Why Did the Phase III Clinical Trials for Progesterone in TBI Fail? An Analysis of Three Potentially Critical Factors

Introduction: Progesterone Treatment Showed Promise in Preclinical Research

Although in many animal models of CNS injury, acute-stage treatment with progesterone demonstrated multifactorial benefits in the repair of the damaged brain, the Phase III translation to effective clinical outcome was disappointing. Over 300 preclinical studies listed on PubMed in both male and female subjects demonstrate that, given within the first few days after a traumatic brain injury (TBI), progesterone can modulate the expression of inflammatory cytokines, reduce levels of glutamate toxicity, attenuate both vasogenic and intracellular cerebral edema, prevent apoptosis and necrosis, restore the functions of the blood–brain barrier, and improve functional outcomes on sensory, cognitive, and motor behaviors. At the cellular level, giving progesterone early in the injury cascade can stimulate glial cells to increase myelin formation and restore metabolic function through its effects on the mitochondrial transition pore, and modify calcium channel activity to stabilize cellular metabolism, reducing the cytochemical cascade that can lead to further cell death in the days, weeks, and months after injury.

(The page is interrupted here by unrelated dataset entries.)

(** C2. A paged fetch answered by a status other than 200 and 500 whose
    error text has "internal error" and not the text on [$skip]: the three
    scans take it for the end of the log (handle closed, [sys.exit(0)],
    the file removed exactly when nothing matched), but the full dump,
    which tests the text on [$skip] only, reports a failure with the status
    code and the body and leaves with the handle still open. *)
Theorem internal_error_ends_scans_not_the_dump (args : Args)
        (tr : nat -> request -> response) (seq count : Z) (w : world)
        (resp : response) (data : json) (m : string) :
  globals_bound (glob w) ->
  (forall req, tr (length (net w)) req = resp) ->
  status_code resp <> 200 ->
  status_code resp <> 500 ->
  body resp = Some data ->
  error_text data = Some m ->
  PyStr.contains internal_error m = true ->
  PyStr.contains skip_out_of_range m = false ->
  fatal_stop resp data w (get_LC_logs_page args tr seq tt w)
  /\ ends_scan "lc_log_failures.txt" count w (get_LC_log_failures_page args tr seq count w)
  /\ ends_scan "message_id_entries.txt" count w (get_message_id_page args tr seq count w)
  /\ ends_scan "category_entries.txt" count w (get_category_entries_page args tr seq count w).
Proof.
  intros Hb Htr H200 H500 Hbody Hm Hint Hskip. split.
  - destruct (fetch_json args tr (skip_path seq) w resp data Hb Htr Hbody) as (req & _ & Heq).
    unfold get_LC_logs_page. rewrite Heq.
    destruct (Z.eqb_spec (status_code resp) 500) as [|_]; [contradiction|].
    destruct (Z.eqb_spec (status_code resp) 200) as [|_]; [contradiction|].
    cbn [negb].
    rewrite (bind_Ret _ _ _ _ _ (error_message_text data m _ Hm)).
    unfold py_in at 1. erewrite bind_Ret by reflexivity. fold skip_out_of_range.
    rewrite Hskip. split; [reflexivity|]. split; [reflexivity|]. split; [reflexivity|].
    exists (console w). reflexivity.
  - apply (scan_pages_end args tr seq count w resp data m Hb Htr H200 H500 Hbody Hm).
    rewrite Hint. apply Bool.orb_true_r.
Qed.

(** A run of C2: the answer 400 "... internal error." to a paged fetch of
    the full dump. *)
Lemma internal_error_ends_scans_not_the_dump_witness :
  PyStr.contains internal_error
    "Unable to complete the operation because of an internal error." = true
  /\ fatal_stop failed_inside
       (JObj [("error",
               JObj [("@Message.ExtendedInfo",
                      JArr [JObj [("Message",
                                   JStr "Unable to complete the operation because of an internal error.")]])])])
       (writing true "lc_logs.txt" "head")
       (get_LC_logs_page base_args (answers [] failed_inside) 50 tt
                         (writing true "lc_logs.txt" "head")).
Proof.
  split; [reflexivity|].
  apply (internal_error_ends_scans_not_the_dump base_args (answers [] failed_inside) 50 0
           (writing true "lc_logs.txt" "head") failed_inside _
           "Unable to complete the operation because of an internal error.").
  - repeat split; eexists; reflexivity.
  - intros req. reflexivity.
  - discriminate.
  - discriminate.
  - reflexivity.
  - reflexivity.
  - reflexivity.
  - reflexivity.
Defined.

(** A scan over a log of finitely many pages whose last answer stops the
    run, whatever the page does with the file on that answer. *)
Lemma finite_log_stopped {B} (name : string) clock announce args tr
      (first : json -> Z -> M Z) (page : Z -> Z -> M (ctl * Z)) (post : Z -> M B)
      (sel : json -> bool) (render : json -> string) (ok : json -> Prop)
      (fit : list json -> Prop) (pre : globals -> Prop)
      (final : Z -> string -> option string)
      (w : world) (resp0 : response) (es0 : list json) (resps : list response)
      (ess : list (list json)) (stop : response) :
  (forall w0, exists c, announce w0 = (Ret tt, set_console c w0)) ->
  (forall data es content count w0,
      members_are data es -> List.Forall ok es -> pre (glob w0) -> file_is name content w0 ->
      wp (first data count)
         (fun r w' => r = Ret (count + Z.of_nat (length (kept sel es)))
                      /\ wrote name (content +:+ PyStr.concat (List.map render (kept sel es)))
                               w0 w') w0) ->
  page_goes_on page tr pre ok fit name
               (fun es c => c + Z.of_nat (length (kept sel es)))
               (fun es => PyStr.concat (List.map render (kept sel es))) ->
  page_stops page tr stop name final ->
  globals_bound (glob w) -> pre (glob w) ->
  (forall req, tr (length (net w)) req = resp0) ->
  first_page ok resp0 es0 ->
  List.Forall2 (good_page ok) resps ess -> List.Forall fit ess ->
  (length resps < 2000)%nat ->
  served tr (S (length (net w))) resps stop ->
  let run := bind (fresh_file clock name announce)
               (fun _ => bind (redfish_get args tr lclog_path)
                  (fun response => bind (response_json response)
                     (fun data => bind (first data 0)
                        (fun count => bind (for_each number_list page count) post)))) w in
  fst run = Exit 0
  /\ fs (snd run) !! name
     = final (Z.of_nat (length (kept sel (all_entries es0 ess))))
             (file_head clock +:+ PyStr.concat (List.map render (kept sel (all_entries es0 ess))))
  /\ length (net (snd run)) = (length (net w) + length resps + 2)%nat.
Proof.
  intros Hann Hfirst Hgo Hstop Hb Hpre Htr (data & Hbody & Hm & Hok0) Hpages Hfit Hlen Hsrv run.
  subst run.
  pose proof (fresh_file_wp clock name announce w Hann) as H1. unfold wp in H1.
  destruct (fresh_file clock name announce w) as [r1 w1] eqn:E1.
  destruct H1 as [Hr1 (Hf1 & Hn1 & Hg1 & _)]. simpl in Hr1, Hf1, Hn1, Hg1. subst r1.
  rewrite (bind_Ret _ _ _ _ _ E1).
  assert (Hb1 : globals_bound (glob w1)) by (now rewrite Hg1).
  assert (Htr1 : forall req, tr (length (net w1)) req = resp0) by (now rewrite Hn1).
  destruct (fetch_json args tr lclog_path w1 resp0 data Hb1 Htr1 Hbody) as (req & _ & Heq).
  rewrite Heq.
  pose proof (Hfirst data es0 (file_head clock) 0 (set_net (net w1 ++ [req]) w1) Hm Hok0
                     ltac:(simpl; now rewrite Hg1) Hf1) as H3. unfold wp in H3.
  destruct (first data 0 (set_net (net w1 ++ [req]) w1)) as [r3 w3] eqn:E3.
  destruct H3 as [Hr3 (Hf3 & Hn3 & Hg3 & _)]. simpl in Hr3, Hf3, Hn3, Hg3. subst r3.
  rewrite (bind_Ret _ _ _ _ _ E3).
  assert (Hlen3 : length (net w3) = S (length (net w))).
  { rewrite Hn3, List.length_app, Hn1. simpl. lia. }
  assert (Hb3 : globals_bound (glob w3)) by (now rewrite Hg3; simpl; rewrite Hg1).
  assert (Hpre3 : pre (glob w3)) by (now rewrite Hg3; simpl; rewrite Hg1).
  assert (Hsrv3 : served tr (length (net w3)) resps stop) by (now rewrite Hlen3).
  destruct (finite_log_loop page tr pre ok fit name _ _ stop final Hgo Hstop
              resps ess number_list (0 + Z.of_nat (length (kept sel es0))) _ w3
              Hpages Hfit ltac:(now rewrite number_list_length) Hb3 Hpre3 Hsrv3 Hf3)
    as (Hr & Hfs & Hn).
  destruct (for_each number_list page (0 + Z.of_nat (length (kept sel es0))) w3)
    as [r4 w4] eqn:E4.
  simpl in Hr, Hfs, Hn. subst r4. rewrite (bind_Exit _ _ _ _ _ E4). simpl.
  split; [reflexivity|]. split.
  - rewrite Hfs, fold_kept_pages, concat_kept_pages. unfold all_entries.
    rewrite kept_app, List.map_app, concat_app, List.length_app, app_assoc_s.
    f_equal. lia.
  - rewrite Hn, Hlen3. lia.
Qed.
(** One iteration of the loop of lines 207-220. *)
Definition sov_line (project : Project) (contract_value : Z)
    (normalized_pcts : list Q) (i : nat) (item : SovTemplateItem) : M SovLine :=
  p ← index normalized_pcts i;
  let line_value := (inject_Z contract_value * p)%Q in
  let line_value := py_round (line_value / 100) * 100 in
  n ← from_option mret raise (int_of_str (tpl_code item));
  lp ← (if negb (str_contains "Equipment" (tpl_description item))
        then random_uniform 0.55 0.75 else random_uniform 0.15 0.30);
  mp ← (if negb (str_contains "Equipment" (tpl_description item))
        then random_uniform 0.25 0.45 else random_uniform 0.70 0.85);
  mret {| sl_project_id := prj_id project;
          sov_line_id := prj_id project +:+ "-SOV-" +:+ tpl_code item;
          line_number := n;
          sl_description := tpl_description item;
          scheduled_value := line_value;
          labor_pct := lp;
          material_pct := mp |}.

(** [sov_lines[-1]["scheduled_value"] += delta]. *)
Definition adjust_last (delta : Z) (sov_lines : list SovLine) : M (list SovLine) :=
  match sov_lines with
  | [] => raise
  | _ =>
      mret (alter (fun l => set_scheduled_value (scheduled_value l + delta) l)
                  (length sov_lines - 1)%nat sov_lines)
  end.

(** Lines 193-226. *)
Definition generate_sov (project : Project) (contract_value : Z) : M (list SovLine) :=
  raw_pcts ← mapM (fun item =>
                random_uniform (tpl_pct_range item).1 (tpl_pct_range item).2)
              SOV_TEMPLATE;
  let total_pct := Qsum raw_pcts in
  normalized_pcts ← mapM (fun p => fdiv p total_pct) raw_pcts;
  sov_lines ← mapM (fun '(i, item) =>
                 sov_line project contract_value normalized_pcts i item)
               (imap pair SOV_TEMPLATE);
  let current_total := Zsum (scheduled_value <$> sov_lines) in
  adjust_last (contract_value - current_total) sov_lines.

(** The S-curve of lines 687-695. *)
Definition progress_mult_of (month_pct : Q) : Q :=
  let progress_mult :=
    if Qltb month_pct 0.15 then (month_pct * 2)%Q
    else if Qltb month_pct 0.85 then (0.3 + (month_pct - 0.15) * 1.0)%Q
    else (0.95 + (month_pct - 0.85) * 0.33)%Q in
  Qmin progress_mult 1.0.
(** X13. No line ever turns a channel off in memory: if a channel reads as
    enabled before a line is processed, it reads as enabled after it,
    whatever the line ([OFF] included, which stores [true]; every other
    command leaves the flags it finds). *)
Theorem enabled_channel_stays_enabled (E : Env) (line : string) (w : World)
  (c : loop_ctl) (w' : World) (i : Z) :
  process_line line w = Done (c, w') ->
  channel_enabled (g_channelOn (mem w)) i = true ->
  channel_enabled (g_channelOn (mem w')) i = true.
Proof.
  rewrite process_line_run.
  destruct (extract_channel_id _) as [channelId|]; [|discriminate].
  intros Hrun HQ.
  exact (dispatch_keeps_enabled line _ channelId i
           {| mem := mem w; out := out w ++ [EvLog LogTrace line] |}
           _ _ HQ Hrun).
Qed.

(** The theorem on the bench: channel 0, turned on by [C1:ON], is on after
    [C1:OFF]. *)
Lemma enabled_channel_stays_enabled_witness :
  exists w1 w2,
    process_line (E := Sim.bench 4) "C1:ON" initial_world
    = Done (Continue, w1)
    /\ process_line (E := Sim.bench 4) "C1:OFF" w1 = Done (Continue, w2)
    /\ channel_enabled (g_channelOn (mem w2)) 0 = true.
Proof.
  do 2 eexists. split; [vm_compute; reflexivity|].
  match goal with
  | |- process_line "C1:OFF" ?w1 = Done (Continue, ?w2) /\ _ =>
      assert (Hrun : process_line (E := Sim.bench 4) "C1:OFF" w1
                     = Done (Continue, w2)) by (vm_compute; reflexivity)
  end.
  split; [exact Hrun|].
  apply (enabled_channel_stays_enabled (Sim.bench 4) "C1:OFF" _ _ _ 0 Hrun).
  vm_compute. reflexivity.
Defined.

(** * The integer globals stay in their types *)

Lemma digits_nonneg (s : string) (acc : option Z) (m : Z) :
  (forall a, acc = Some a -> 0 <= a) ->
  Conv.digits s acc = Some m -> 0 <= m.
Proof.
  revert acc. induction s as [|c s IH]; intros acc Hacc; cbn [Conv.digits].
  - intros H. apply Hacc, H.
  - destruct (Str.isdigit c) eqn:Hd; [|intros H; apply Hacc, H].
    apply IH. intros a [= <-].
    unfold Str.isdigit in Hd. apply andb_prop in Hd as [H1 H2].
    apply N.leb_le in H1.
    assert (0 <= default 0 acc)
      by (destruct acc as [a0|]; cbn; [now apply Hacc|lia]).
    lia.
Qed.

Lemma stoull_range (s : string) (v : Z) :
  Conv.stoull s = Done v -> 0 <= v < 2 ^ 64.
Proof.
  unfold Conv.stoull, Conv.number_prefix.
  destruct (let '(neg, s2) := _ in _) as [[neg m]|] eqn:Hp; [|discriminate].
  destruct (m <=? Int.ULLONG_MAX) eqn:Hm; [|discriminate].
  intros [= <-]. apply Z.leb_le in Hm. unfold Int.ULLONG_MAX in Hm.
  destruct neg.
  - unfold Int.to_size_t. apply Z.mod_pos_bound. lia.
  - assert (0 <= m); [|lia].
    destruct (Conv.skip_space s) as [|c r] eqn:Hs.
    + cbn in Hp. discriminate.
    + destruct (Ascii.eqb c "-") eqn:H1;
        [apply Ascii.eqb_eq in H1; subst c|];
        [|destruct (Ascii.eqb c "+") eqn:H2;
          [apply Ascii.eqb_eq in H2; subst c|]].
      * cbn in Hp. destruct (Conv.digits r None); discriminate.
      * cbn in Hp. destruct (Conv.digits r None) as [m'|] eqn:Hd;
          [|discriminate].
        injection Hp as <-. eapply digits_nonneg; [|exact Hd]. discriminate.
      * assert (Hp' : match Conv.digits (String c r) None with
                      | Some m0 => Some (false, m0)
                      | None => None
                      end = Some (false, m)).
        { revert Hp. clear -H1 H2.
          destruct c as [[] [] [] [] [] [] [] []]; try discriminate;
            intros Hp; exact Hp. }
        destruct (Conv.digits (String c r) None) as [m'|] eqn:Hd;
          [|discriminate].
        injection Hp' as <-. eapply digits_nonneg; [|exact Hd]. discriminate.
Qed.

Lemma to_int64_in (z : Z) : Int.in_int64 (Int.to_int64 z).
Proof.
  unfold Int.in_int64, Int.to_int64, Int.INT64_MIN, Int.INT64_MAX.
  pose proof (Z.mod_pos_bound (z + 2 ^ 63) (2 ^ 64)). lia.
Qed.

Lemma to_size_t_in (z : Z) : 0 <= Int.to_size_t z < 2 ^ 64.
Proof. unfold Int.to_size_t. apply Z.mod_pos_bound. lia. Qed.

Lemma Dbl_to_int64_in (x : float) : Int.in_int64 (Dbl.to_int64 x).
Proof.
  unfold Dbl.to_int64, Int.in_int64.
  destruct (Dbl.trunc x) as [v|].
  - destruct (_ && _) eqn:H.
    + apply andb_prop in H as [H1 H2]. lia.
    + unfold Int.INT64_MIN, Int.INT64_MAX. lia.
  - unfold Int.INT64_MIN, Int.INT64_MAX. lia.
Qed.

Progesterone is also known to have growth-promoting properties in the central nervous system. In preclinical experiments, it stimulates the expression and release of neurotrophic factors such as brain-derived neurotrophic factor, nerve growth factor, and insulin-like growth factor, which repair the damaged brain by stimulating neurogenesis, protecting against axonal degeneration, and enhancing synaptogenesis. Many genes involved in the expression of trophic factors and the inhibition of inflammatory cytokines can be regulated by progesterone, because it works through multiple receptor mechanisms throughout the brain. In laboratory experiments, progesterone and its metabolites consistently produce these beneficial effects in the brain and spinal cord after traumatic contusion injuries, nerve crush injuries, diffuse axonal injury, stroke, hemorrhage, cytotoxic injury, and even in degenerative neuropathologies. For a more detailed understanding of how progesterone and its metabolites modulate the cascade of mechanisms leading to both neuronal loss and repair over the course of brain insult, see , and .

Despite a few reports in the preclinical literature showing no benefits of progesterone treatment ( ), with no known toxic effects and so much experimental data supporting its neuroprotective properties, why did this well-known and well-established drug show no translational promise in Phase III clinical trials?